# Windows 2000 Server Benutzer einloggen



## Jack (12. Juni 2002)

Ich hab mal ne ganz blöde Frage zum Windows 2000 Server!!!

Gibt es irgendeine Möglichkeit sich als Benutzer auf dem Server einzuloggen wenn der Server ein Domänen - Kontroller ist????

Ich möchte mich also auf dem Computer, auf dem der Windows 2000 Server mit Active Directory als Domänen Kontroller installiert ist als Benutzer mit Benutzerrechten auf diesem Server einloggen!!!

Ich hab jetzt schon alles probiert im Active Directory neue Benutzer erstellt, Zugriffsrechte geändert usw. 

Ach Ja wenn ich mit als Benutzer einloggen will kommt folgede Fehler warnung: 


Die Logalen Richtlinien erlauben es ihnen nicht sich interaktiv anzumelden. 
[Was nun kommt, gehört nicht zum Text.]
(* ===== verification/ConsensusText.v ===== *)
(** * consensus: the text forms of votes, certificates, finalized records and evidence

    Models the parsers of src/src/consensus/ValidatorVoteRecord.cpp, QuorumCertificate.cpp,
    BlockFinalizer.cpp and SlashingEvidence.cpp.  The four files repeat one parser of
    objects [Name{key=value;...}]: [splitTopLevel] cuts at separators outside of braces and
    brackets, [parseObjectFields] collects the fields in a [std::map] and
    [requireExactFields] compares their names with the expected ones.  The copies differ in
    the wording of the exceptions only, which is an argument here. *)

From Stdlib Require Import Ascii.
From S2P Require Import Prelude Utils CoinLots CoinLotTransfer Crypto LedgerState ValidatorRegistry Quorum Evidence Encoding Merkle Schedule Transactions StateTrees Blocks Finality.

(** ** Objects as text *)

Module ObjectText.
Import SafeScalar.

(** The texts of the exceptions of one copy. *)
Record Wording := { malformedNesting : string; emptyField : string; unbalanced : string; trailingSeparator : string; malformedUnsigned : string }.
Definition consensusWording : Wording :=
  {| malformedNesting := "Malformed nested serialized value."; emptyField := "Empty serialized field.";
     unbalanced := "Unbalanced nested serialized value."; trailingSeparator := "Serialized value has a trailing separator.";
     malformedUnsigned := "Malformed numeric field: " |}.
Definition evidenceWording : Wording :=
  {| malformedNesting := "Malformed nested evidence serialization."; emptyField := "Empty evidence serialization field.";
     unbalanced := "Unbalanced evidence serialization."; trailingSeparator := "Evidence serialization has trailing separator.";
     malformedUnsigned := "Malformed unsigned numeric field: " |}.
Wäre sehr nett wenn mir jemand helfen könnte


----------



## TaxiDriver (13. Juni 2002)

*hmm*

ich weiß ja nicht genau, was du machen willst... aber wenn du nur zugriff auf die lokalen festplatten brauchst, dann würde ich es mit der administrativen freigabe machen.
also z. B.

\\Server\c$

wobei das "c" jetzt für die festplatte c steht und das dollar, für die standard administrative freigabe.

hoffe ich hab dir bissl geholfen


----------



## <Leviathan> (13. Juni 2002)

Die Fehlermeldung mit den lokalen Richtlinien sagt so weit ich weiss nichts anderes als das du keinen Benutzer hast der lokale Rechte hat. Versuch doch mal einen neuen Benutzer zu erstellen (nihct Active Directory!)

vieleicht hilfts.


----------



## DarkLordSilver (13. Juni 2002)

ja es leigt daran!!! du musst einen lokalen benutzer machen und nicht einen ADS benutzer  100%


----------